There is no merit in the contention that the character of the services to be performed by the grantees and the amount or quantity thereof do not clearly appear from the petition. As against the grounds of demurrer, it appears from the petition and the contract itself that the parties agreed to the items therein set out, and reasonably construed, the plaintiff was to be furnished an amount of food and the other items and necessities mentioned, sufficient to maintain and support her. The plaintiff alleges that $50 monthly is a reasonable sum and will cover all food, medicines and other necessities of life necessary to properly support and maintain her. Such an allegation was not improperly made when considered in connection with the wording of this contract. It is true that such a contract would be based upon the level of society occupied by the plaintiff. However, whether or not $50 monthly is a reasonable amount and sufficient to maintain the plaintiff in the proper manner is for the jury. The fact that the plaintiff continued to live in the home, on the land which she had deeded to defendants, and that the defendants furnished this part of the support and maintenance to the plaintiff does not amount to a waiver of the breach by the defendants in failing to supply food and the other necessities of life required under the contract by the plaintiff. The fact that the defendants furnished an inadequate amount of food, medicine, etc., which was accepted by the plaintiff, does not amount to a waiver of the entire breach by the plaintiff. The plaintiff alleges that $50 monthly is a reasonable sum for her proper support and maintenance and if this is true the plaintiff would be entitled to recover that sum up to the time of trial, less any amounts which she received. The plaintiff would be entitled to recover in another action such future amounts as might accrue to her under the terms of the contract occasioned by a breach of the contract provided and if the contract is breached in the future. Such amounts, under the terms of the contract, may be more or less per month than the jury might find due her per month from the breach until the date of the trial.

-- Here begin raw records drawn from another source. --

Lemma failing_status_ends_in_error_witness :
  let later := [Fires OnReadyStateChange; Calls H_handleReadyStateChange OnReadyStateChange;
                TagLoads; Fires OnLoad] in
  (let w1 := after (_handleLoad eval_balanced) failed_fetch in
   log w1 = [Notice Callback Error (ErrorEvent None); Notice Dispatch Error (ErrorEvent None)]
   /\ count Callback Complete (log (run eval_balanced later w1)) = 0
   /\ count Dispatch Complete (log (run eval_balanced later w1)) = 0)
  /\ log (after (_handleLoad eval_balanced) text_fetch)
     = [Notice Callback Complete NoPayload; Notice Dispatch Complete NoPayload].
Proof.
  split.
  - pose proof (proj1 (proj2 (failing_status_ends_in_error eval_balanced
                  failed_fetch _
                  eq_refl eq_refl eq_refl eq_refl)) (or_introl eq_refl)) as [H1 H2].
    split; [exact H1 | ].
    exact (H2 [Fires OnReadyStateChange; Calls H_handleReadyStateChange OnReadyStateChange;
               TagLoads; Fires OnLoad]).
  - refine (proj1 (proj2 (proj2 (failing_status_ends_in_error eval_balanced
                     text_fetch _
                     eq_refl eq_refl eq_refl eq_refl)) _)).
    intros [H | H]; discriminate H.
Defined.

Lemma redundant_completion_signals_witness :
  let w := text_fetch in
  let w2 := run eval_balanced
              [Calls H_handleLoad OnLoad; Calls H_handleReadyStateChange OnReadyStateChange] w in
  count Callback Complete (log w2) = 1 /\ count Dispatch Complete (log w2) = 1.
Proof.
  exact (proj2 (proj2 (redundant_completion_signals_complete_once eval_balanced text_fetch _ true
            OnLoad OnReadyStateChange eq_refl eq_refl eq_refl eq_refl eq_refl eq_refl))).
Defined.


Lemma unparsable_json_keeps_text_witness :
  let w := json_fetch in
  let w1 := after (_handleLoad eval_balanced) w in
  log w1 = [Notice Callback Complete NoPayload; Notice Dispatch Complete NoPayload]
  /\ outcome getResult w1 = Normal (Text "{not valid json")
  /\ outcome getRawResult w1 = Normal Null.
Proof.
  exact (unparsable_json_keeps_text eval_balanced json_fetch _
           eq_refl eq_refl eq_refl eq_refl eq_refl eq_refl).
Defined.

Lemma xml_branch_drops_raw_result_witness :
  let w := xml_fetch in
  let w1 := after (_handleLoad eval_balanced) w in
  log w1 = [Notice Callback Complete NoPayload; Notice Dispatch Complete NoPayload]
  /\ outcome getResult w1 = Normal (XmlDocument (Text "<a/>") (Some "text/xml"))
  /\ outcome getRawResult w1 = Normal Null.
Proof.
  exact (xml_branch_drops_raw_result eval_balanced xml_fetch _
           eq_refl eq_refl eq_refl eq_refl eq_refl eq_refl).
Defined.

(** * Further properties *)

(** ** A released loader hears nothing *)

Section Deaf.

Variable js_eval : value -> option value.

Lemma untimed_clears (w : world) :
  only_manual_timer w -> timers (win (untimed w)) = [].
Proof.
  unfold only_manual_timer, untimed. destruct w as [l g lg]. simpl.
  intros H. destruct (_loadTimeout l) as [id | ].
  - induction (timers g) as [ | t ts IH]; [reflexivity | ]. simpl.
    assert (E : Some id = Some t) by (apply H; left; reflexivity).
    injection E as ->. rewrite Nat.eqb_refl. simpl.
    apply IH. intros t' Ht'. apply H. right. exact Ht'.
  - destruct (timers g) as [ | t ts]; [reflexivity | ].
    discriminate (H t (or_introl eq_refl)).
Qed.

Lemma cleaned_deaf (w : world) (r : request) :
  _request (self w) = Some r -> only_manual_timer w -> tag_bound w = false ->
  deaf (log w) (cleaned w).
Proof.
  intros Hr Ht Hb. unfold deaf, cleaned. simpl.
  repeat split.
  - exact (untimed_clears w Ht).
  - exact Hb.
  - rewrite Hr. reflexivity.
Qed.

Lemma deaf_logged (l l' : list notice) (w : world) :
  deaf l w -> deaf (l ++ l') (logged l' w).
Proof.
  intros (H1 & H2 & H3 & H4). unfold deaf, logged. simpl.
  rewrite H1. repeat split; assumption.
Qed.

There is no merit in the grounds of the special demurrer and the petition as a whole set forth a cause of action. The petition was not subject to demurrer because thereby the plaintiff sought to recover anticipated damages for future happenings. The plaintiff sought to recover a reasonable sum monthly, which she alleges was $50, for failure of the defendants to furnish to her the required food, medicine and other necessities. The damages sought were not too remote nor were they speculative.
The plaintiff sought judgment for such sum as the jury might find that the food, clothing, medicines and other necessities of life, which the defendants failed to furnish to the plaintiff as they agreed to do, were reasonably worth. The jury would be authorized to take into consideration the plaintiff's station in society, in determining what was a reasonable compensation for failure of the defendants to furnish the plaintiff with the food and other necessities of life required by her, that is, the amount and kind of such food and other necessities of life which the plaintiff required to be supported and maintained in such proper and reasonable manner.
In these circumstances, the plaintiff's petition set out a cause of action and none of the grounds of special demurrer, which were overruled by the court and on which error is assigned here, were well taken. The trial court did not err in rendering the judgment excepted to.
Judgment affirmed. MacIntyre, P. J., and Townsend, J., concur.